The Spitzer Myth: Sex Scandals Are Not Political Poison
Political comebacks after tawdry behavior aren't the exception. They're the rule.

Eliot Spitzer is running for office again, just like Anthony Weiner and Mark Sanford before him. This trio of would-be sex-scandal comebacks has prompted many to speculate that Americans are not as shocked by sex scandals as they once were, and that we live in an age that is setting a new bar for shamelessness. As the New York Times put it in the Sunday evening story announcing Spitzer's return: "His re-emergence comes in an era when politicians ... have shown that public disapproval, especially over sexual misconduct, can be fleeting."
There seems to be a pervasive sense that sex scandals were once career-killers, and that if Spitzer and Weiner succeed as Sanford did, they will have accomplished something rare indeed. But there are plenty of examples of politicians who weathered the storm of scandal and got reelected, from Louisiana Senator David Vitter, reelected in 2010 with 57 percent of the vote three years after admitting he patronized an escort service, to Bill Clinton, elected president after numerous so-called "bimbo eruptions."
Technically, neither Spitzer, Weiner, or Sanford was tossed out of office for his improprieties -- all three resigned or retired. We can't know whether they would have lost had they stood pat. (Being politicians, they likely consulted pollsters who told them things weren't looking good.) But Newt Gingrich's marital infidelities didn't drive him from office; Ted Kennedy declined to resign after Chappaquiddick and never lost a Senate election, though he didn't win the presidency. Back in 1884, Grover Cleveland was elected president despite publicly acknowledging an illegitimate child. After Arkansas Rep. Wilbur Mills was arrested for drunken driving in 1974, an Argentinian stripper jumped out of the car; less than a month later, Mills was reelected with 60 percent of the vote. Rep. Scott DesJarlais of Tennessee was recently reelected despite multiple affairs and a tape recording of the congressman, a medical doctor who opposes abortion rights, pressuring one mistress to have an abortion.
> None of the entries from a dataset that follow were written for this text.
Lemma read_u32_spec l offset d : regs d = r →
  ∃ d', read_u32 outl inl_ l offset d = (reg r l offset, d') ∧ regs d' = r.
Proof.
  intros Hd. unfold read_u32. pose proof (cs_value _ _ _ Hspace d (pci_config_address l offset)) as Hv.
  pose proof (cs_kept _ _ _ Hspace d (pci_config_address l offset)) as Hk.
  destruct (inl_ _ _) as [v d']. cbn in *. exists d'. by rewrite Hv, Hk, Hd.
Qed.

Lemma read_vendor_spec l d : regs d = r →
  ∃ d', read_u16 outl inl_ l 0x00 d = (vendor_of r l, d') ∧ regs d' = r.
Proof.
  intros Hd. unfold read_u16. change (Z.land 0 2 * 8) with 0. change (Z.land 0 0xfc) with 0.
  destruct (read_u32_spec l 0 d Hd) as (d' & -> & Hd'). exists d'. by rewrite Z.shiftr_0_r.
Qed.

Lemma read_header_spec l d : regs d = r →
  ∃ v d', read_u8 outl inl_ l PCI_HEADER_TYPE_OFFSET d = (v, d') ∧ regs d' = r ∧
    (Z.land v 0x80 =? 0) = negb (multifunction r l).
Proof.
  intros Hd. unfold read_u8. change (Z.land PCI_HEADER_TYPE_OFFSET 0x03 * 8) with 0.
  change (Z.land PCI_HEADER_TYPE_OFFSET 0xfc) with 0x0c.
  destruct (read_u32_spec l 0x0c d Hd) as (d' & -> & Hd'). eexists _, d'. split_and!; [done|done|].
  rewrite Z.shiftr_0_r, <-Z.land_assoc. change (Z.land 0xff 0x80) with (2 ^ 7). by apply land_bit_eqb.
Qed.

Lemma probe_spec l d : regs d = r →
  ∃ found d', probe_function outl inl_ l d = (found, d') ∧ regs d' = r ∧
    match found with
    | Some i => location i = l ∧ vendor_of r l ≠ 0xffff ∧ is_controller r i
    | None => ∀ i, location i = l → vendor_of r l ≠ 0xffff → ¬ is_controller r i
    end.
Proof.
  intros Hd. unfold probe_function. destruct (read_vendor_spec l d Hd) as (d1 & -> & H1).
  destruct (Z.eqb_spec (vendor_of r l) 0xffff) as [He|He]; [exists None, d1; split_and!; [done|done|by intros ? _ ?]|].
  destruct (read_u32_spec l PCI_CLASS_OFFSET d1 H1) as (d2 & -> & H2). set (c := reg r l PCI_CLASS_OFFSET) in *.
  assert ((Z.land (Z.shiftr c 24) 0xff =? CLASS_MASS_STORAGE) && (Z.land (Z.shiftr c 16) 0xff =? SUBCLASS_SATA) &&
    (Z.land (Z.shiftr c 8) 0xff =? PROG_IF_AHCI) = bool_decide (Z.shiftr (Z.land c (2 ^ 32 - 1)) 8 = 0x010601)) as ->.
  { pose proof (Hr (pci_config_address l PCI_CLASS_OFFSET)) as Hc. fold (reg r l PCI_CLASS_OFFSET) in Hc. fold c in Hc.
    change (2 ^ 32 - 1) with (Z.ones 32). rewrite Z.land_ones, Z.mod_small by lia.
    change 0xff with (Z.ones 8). rewrite !Z.land_ones, !Z.shiftr_div_pow2 by lia.
    unfold CLASS_MASS_STORAGE, SUBCLASS_SATA, PROG_IF_AHCI. apply eq_true_iff_eq.
    rewrite bool_decide_eq_true, !andb_true_iff, !Z.eqb_eq. Z.div_mod_to_equations. lia. }
  case_bool_decide as Hclass.
  - destruct (read_u32_spec l PCI_BAR5_OFFSET d2 H2) as (d3 & -> & H3).
    destruct (Z.eqb_spec (Z.land (reg r l PCI_BAR5_OFFSET) 0xfffffff0) 0) as [Hb|Hb]; cbn [negb];
      eexists _, _; (split_and!; [done|done|]).
    + intros i Hi _ (_ & Ha & Hne). rewrite Hi in Ha. by rewrite Ha in Hne.
    + done.
  - eexists _, _. split_and!; [done|done|]. intros i Hi _ (Hc & _ & _). by rewrite Hi in Hc.
Qed.

Definition scanned (next : Z) (o : outcome () (option AhciControllerInfo * Dev)) : Prop :=
  ∃ found d', o = Ok (found, d') ∧ regs d' = r ∧
    match found with
    | Some i => target r i ∧ none_before r (ordinal (location i))
    | None => none_before r next
    end.
(** The command that the driver writes is the read that the controller is to
    carry out. *)
Lemma write_command_request c lba m : pages_apart c → 0 ≤ lba < 2 ^ 48 →
  read_request (write_command c lba m) (command_list_paddr c) lba (dma_buffer_paddr c) ∧
  ∀ x, ¬ (command_list_paddr c ≤ x < command_list_paddr c + PAGE_SIZE) →
    ¬ (command_table_paddr c ≤ x < command_table_paddr c + PAGE_SIZE) → write_command c lba m x = m x.
Proof.
  intros [Hr Hap] Hl. unfold PAGE_SIZE in *.
  pose proof (proj1 (Forall_lookup _ _) Hr) as Hr'. pose proof (Hr' 0%nat _ eq_refl) as Hlist.
  pose proof (Hr' 2%nat _ eq_refl) as Htable. pose proof (Hr' 3%nat _ eq_refl) as Hdma.
  cbv beta in Hlist, Htable, Hdma. clear Hr Hr'.
  pose proof (Hap 0%nat 2%nat _ _ eq_refl eq_refl ltac:(done)) as Hlt. clear Hap.
  set (l := command_list_paddr c) in *. set (t := command_table_paddr c) in *. set (b := dma_buffer_paddr c) in *.
  set (header := header_bytes (mkHeader (Z.of_nat (length (read_fis lba)) / 4) 0 1 0 (low32 t) (high32 t))).
  set (entry := table_bytes (mkPrdt (low32 b) (high32 b) (SECTOR_SIZE - 1))).
  change (write_command c lba m) with (write_phys (write_phys (write_phys m l header) t entry) t (read_fis lba)).
  assert (length header = 32%nat) as Hhl by done. assert (length entry = 144%nat) as Hel by done.
  assert (length (read_fis lba) = 20%nat) as Hfl by done.
  assert (∀ k n, (k + n ≤ 32)%nat → map (write_phys (write_phys (write_phys m l header) t entry) t (read_fis lba))
    (seqZ (l + Z.of_nat k) (Z.of_nat n)) = sub header k (k + n)) as Hheader.
  { intros k n Hkn. rewrite !phys_outside_range by lia. apply phys_inside. lia. }
  assert (∀ k n, (20 ≤ k)%nat → (k + n ≤ 144)%nat → map (write_phys (write_phys (write_phys m l header) t entry) t (read_fis lba))
    (seqZ (t + Z.of_nat k) (Z.of_nat n)) = sub entry k (k + n)) as Hentry.
  { intros k n Hk Hkn. rewrite (phys_outside_range _ t (read_fis lba)) by lia. apply phys_inside. lia. }
  assert (∀ k n, (k + n ≤ 20)%nat → map (write_phys (write_phys (write_phys m l header) t entry) t (read_fis lba))
    (seqZ (t + Z.of_nat k) (Z.of_nat n)) = sub (read_fis lba) k (k + n)) as Hfis by (intros; by apply phys_inside).
  assert (∀ x, ¬ (l ≤ x < l + 4096) → ¬ (t ≤ x < t + 4096) →
    write_phys (write_phys (write_phys m l header) t entry) t (read_fis lba) x = m x) as Hout.
  { intros x Hxl Hxt. rewrite !phys_outside by lia. done. }
  set (m' := write_phys _ t (read_fis lba)) in *. clearbody m'. split; [|exact Hout]. clear Hout.
  assert (∀ k, (k < 20)%nat → Some (m' (t + Z.of_nat k)) = read_fis lba !! k) as Hbyte.
  { intros k Hk. pose proof (Hfis k 1%nat ltac:(lia)) as H. destruct (lookup_lt_is_Some_2 (read_fis lba) k) as [v Hv]; [lia|].
    rewrite (sub_snoc _ k k v) in H by done. rewrite sub_nil, seqZ_cons in H by lia. injection H as ->. done. }
  exists t. split_and!.
  - pose proof (Hheader 0%nat 1%nat ltac:(lia)) as H. rewrite Z.add_0_r, seqZ_cons in H by lia. injection H as ->. done.
  - pose proof (Hheader 0%nat 1%nat ltac:(lia)) as H. rewrite Z.add_0_r, seqZ_cons in H by lia. injection H as ->. done.
  - unfold memory_field. assert (map m' (seqZ (l + 2) 2) = sub header 2 4) as -> by exact (Hheader 2%nat 2%nat ltac:(lia)). done.
  - unfold memory_field. assert (map m' (seqZ (l + 8) 8) = sub header 8 16) as -> by exact (Hheader 8%nat 8%nat ltac:(lia)).
    change (sub header 8 16) with (to_le_bytes 4 (low32 t) ++ to_le_bytes 4 (high32 t)).
    rewrite le_bytes_halves by lia. apply from_to_le_bytes. change (256 ^ Z.of_nat 8) with (2 ^ 64). lia.
  - pose proof (Hbyte 0%nat ltac:(lia)) as H. rewrite Z.add_0_r in H. by injection H as ->.
  - pose proof (Hbyte 1%nat ltac:(lia)) as [= H]. assert (m' (t + 1) = Z.shiftl 1 7) as -> by exact H. done.
  - pose proof (Hbyte 2%nat ltac:(lia)) as [= H]. assert (m' (t + 2) = ATA_COMMAND_READ_DMA_EXT) as -> by exact H. done.
  - pose proof (Hbyte 7%nat ltac:(lia)) as [= H]. assert (m' (t + 7) = Z.shiftl 1 6) as -> by exact H. done.
  - rewrite map_app. assert (map m' (seqZ (t + 4) 3) = sub (read_fis lba) 4 7) as -> by exact (Hfis 4%nat 3%nat ltac:(lia)).
    assert (map m' (seqZ (t + 8) 3) = sub (read_fis lba) 8 11) as -> by exact (Hfis 8%nat 3%nat ltac:(lia)). symmetry. by apply fis_lba.
  - unfold memory_field. assert (map m' (seqZ (t + 12) 2) = sub (read_fis lba) 12 14) as -> by exact (Hfis 12%nat 2%nat ltac:(lia)). done.
  - unfold memory_field. assert (map m' (seqZ (t + 0x80) 8) = sub entry 128 136) as -> by exact (Hentry 128%nat 8%nat ltac:(lia) ltac:(lia)).
    change (sub entry 128 136) with (to_le_bytes 4 (low32 b) ++ to_le_bytes 4 (high32 b)).
    rewrite le_bytes_halves by lia. apply from_to_le_bytes. change (256 ^ Z.of_nat 8) with (2 ^ 64). lia.
  - unfold memory_field. assert (map m' (seqZ (t + 0x8c) 4) = sub entry 140 144) as -> by exact (Hentry 140%nat 4%nat ltac:(lia) ltac:(lia)). done.
Qed.

(** ** Polling *)

Lemma first_port c : port_ptr c 0 = port_registers (abar c) 0.
Proof. unfold port_ptr, port_registers. change (offset_of HbaMemory "ports") with 0x100. lia. Qed.

Section Driver.
Context {Dev : Type} (read32 : Z → Dev * Memory → Z * (Dev * Memory)) (write32 : Z → Z → Dev * Memory → Dev * Memory).

(** A result, or one of the errors. *)
Definition settles {A} (errors : list StorageError) (o : dres A) : Prop :=
  match o with
  | Ok _ => True
  | Err e => e ∈ errors
  | Panic | Hang => False
  end.

(** A loop that counts its spins ends, whatever it reads. *)
Lemma spin_returns errors (body : Z * (Dev * Memory) → dres (Z * (Dev * Memory) + Dev * Memory)) w :
  (∀ spins w, match body (spins, w) with
     | Ok (inl (spins', _)) => spins' = spins + 1 ∧ spins' ≤ SPIN_LIMIT
     | Ok (inr _) => True
     | Err e => e ∈ errors
     | Panic | Hang => False
     end) →
  settles errors (while SPINS body (0, w)).
Proof.
  intros Hb. apply (while_rule (λ '(spins, _), 0 ≤ spins ≤ SPIN_LIMIT) (λ '(spins, _), Z.to_nat (SPIN_LIMIT - spins)) (settles errors));
    [|unfold SPIN_LIMIT; lia|unfold SPINS, SPIN_LIMIT; lia].
  intros [spins w1] Hs. specialize (Hb spins w1).
  destruct (body (spins, w1)) as [[[spins' w2]|w2]|e| |]; [|done|done|done|done]. lia.
Qed.

Lemma wait_for_device_ready_returns c w :
  settles [AhciCommandTimeout] (wait_for_device_ready read32 c w).
Proof.
  apply spin_returns. intros spins w1. destruct (read_port_reg _ _ _ _) as [v w2]. destruct (Z.land v _ =? 0); [done|].
  cbv zeta. destruct (Z.ltb_spec SPIN_LIMIT (spins + 1)); [set_solver|lia].
Qed.

Lemma wait_for_command_returns c w :
  settles [AhciCommandTimeout; AhciTaskFileError] (wait_for_command read32 c w).
Proof.
  apply spin_returns. intros spins w1. destruct (read_port_reg _ _ _ _) as [v w2]. destruct (Z.land v _ =? 0); cbn [negb]; [|set_solver].
  destruct (read_port_reg _ _ _ _) as [v' w3]. destruct (Z.land v' 1 =? 0); [done|].
  cbv zeta. destruct (Z.ltb_spec SPIN_LIMIT (spins + 1)); [set_solver|lia].
Qed.

Lemma stop_port_returns c w :
  settles [AhciCommandTimeout] (stop_port read32 write32 c w).
Proof.
  unfold stop_port. destruct (read_port_reg _ _ _ _) as [v0 w0]. apply spin_returns. intros spins w1.
  destruct (read_port_reg _ _ _ _) as [v w2]. destruct (Z.land v _ =? 0); [done|].
  cbv zeta. destruct (Z.ltb_spec SPIN_LIMIT (spins + 1)); [set_solver|lia].
Qed.

Lemma read_sector_returns c lba w :
  settles [AhciCommandTimeout; AhciTaskFileError] (read_sector read32 write32 c lba w).
Proof.
  unfold read_sector. pose proof (wait_for_device_ready_returns c w) as H1.
  destruct (wait_for_device_ready _ _ _) as [w1|e| |]; cbn [mbind outcome_bind settles] in *; try done; [|set_solver].
  destruct (write_port_reg _ _ _ _ _) as [d m]. set (w2 := write_port_reg _ _ _ _ (d, _)).
  pose proof (wait_for_command_returns c w2) as H2. by destruct (wait_for_command _ _ _).
Qed.

(** ** The first port *)

Context (latency : nat) (disk : Z → list Z) (phase : Dev → Phase) (c : AhciController).
Context (Hport : ahci_port read32 write32 (abar c) latency disk phase) (Hindex : port_index c = 0%nat).

Lemma wait_ready_spec d m l f n : phase d = Idle l f n → (n ≤ latency)%nat →
  ∃ d' m', wait_for_device_ready read32 c (d, m) = Ok (d', m') ∧ phase d' = Idle l f 0 ∧ same_but f m m'.
Proof.
  intros Hd Hn. unfold wait_for_device_ready. pose proof (ap_latency _ _ _ _ _ _ Hport) as Hlat.
  apply (while_rule (λ '(spins, (d1, m1)), ∃ k, phase d1 = Idle l f k ∧ 0 ≤ spins ∧ spins + Z.of_nat k ≤ Z.of_nat latency ∧ same_but f m m1)
    (λ '(spins, _), Z.to_nat (SPIN_LIMIT - spins))
    (λ o, ∃ d' m', o = Ok (d', m') ∧ phase d' = Idle l f 0 ∧ same_but f m m')).
  - intros [spins [d1 m1]] (k & Hk & Hs & Hsk & Hm). unfold read_port_reg, read_port_reg_at. rewrite Hindex, first_port.
    change (offset_of HbaPort "task_file_data") with 0x20.
    pose proof (ap_ready _ _ _ _ _ _ Hport d1 m1 l f k Hk) as H.
    change (Z.lor AHCI_PORT_TFD_BSY AHCI_PORT_TFD_DRQ) with (Z.lor (2 ^ 7) (2 ^ 3)).
    destruct k as [|k]; destruct H as (v & d2 & m2 & -> & Hv & Hp & Hm2); rewrite land_bits_eqb by done.
    + destruct Hv as [-> ->]. cbn. exists d2, m2. split_and!; [done|done|]. intros x Hx. by rewrite Hm2, Hm.
    + assert (Z.testbit v 7 || Z.testbit v 3 = true) as -> by (destruct Hv as [-> | ->]; [done|apply orb_true_r]). cbn.
      rewrite (proj2 (Z.ltb_ge _ _)) by lia. split; [|lia]. exists k. split_and!; [done|lia|lia|].
      intros x Hx. by rewrite Hm2, Hm.
  - exists n. split_and!; [done|lia|lia|by intros ? _].
  - unfold SPINS, SPIN_LIMIT. lia.
Qed.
There's plenty of precedent for Spitzer et al. to believe voters will see past their abhorrent behavior. But there are also plenty of counter-examples, like Gary Hart, who tried and failed to get past a sex scandal in his 1988 presidential campaign. So which is the exception, and which is the rule? Political scientists have attempted to answer this question, naturally. Scott Basinger, a researcher at the University of Houston, published a study in the Political Research Quarterly last year in which he compared the fates of 237 scandal-tarred members of the House of Representatives from 1973 to 2010. (Democrats accounted for 63 percent of the scandals, Republicans 37 percent, but there were more Democrats than Republicans in Congress over that period.) Basinger looked at all types of scandals, from sex to corruption to campaign-finance violations.
Of the congressmen implicated in scandals, 19 percent chose to resign or retire their seats; 8 percent lost in primaries. Both rates were far higher than the average for non-scandal-tarred pols. But 73 percent of disgraced incumbents made it to their next general election, and of those, 81 percent won. On average, scandals cost their subjects 5 percent of the vote. Other research supports Basinger's findings. Researchers have also proven what we intuitively sense: The more time passes post-scandal, the better the politician does. Voters have short memories.
Does the public view sex scandals differently than other types of scandals? Basinger looked at this too. Corruption scandals, he found, hurt politicians the most, costing them an average of 7.8 percentage points. Sex scandals and financial scandals (like tax evasion or taking kickbacks) each depressed vote margins by 5.3 points. Scandals involving campaign violations had no statistically significant effect on vote share at all.
In sum, voters do seem to care about sex scandals, but not that much. Basinger wonders if some politicians overestimate scandals' potential fallout when they resign right away, like former Rep. Chris Lee, who stepped down the same day he was revealed to have sent shirtless pictures of himself to a woman he met on Craigslist. "Given that my evidence shows you only lose about 5 percent, I would think it would be worth trying to hang on," Basinger said.
There are, of course, other considerations that go into stepping down -- a politician may want to forestall more damaging revelations, or, like Spitzer, may be facing a public that's already soured on him for other reasons. But one thing seems clear: If Spitzer and Weiner manage to join Sanford in getting elected post-sex scandal, they won't be signaling a bold new trend. They'll be doing what politicians have always done: getting in trouble and then getting elected anyway.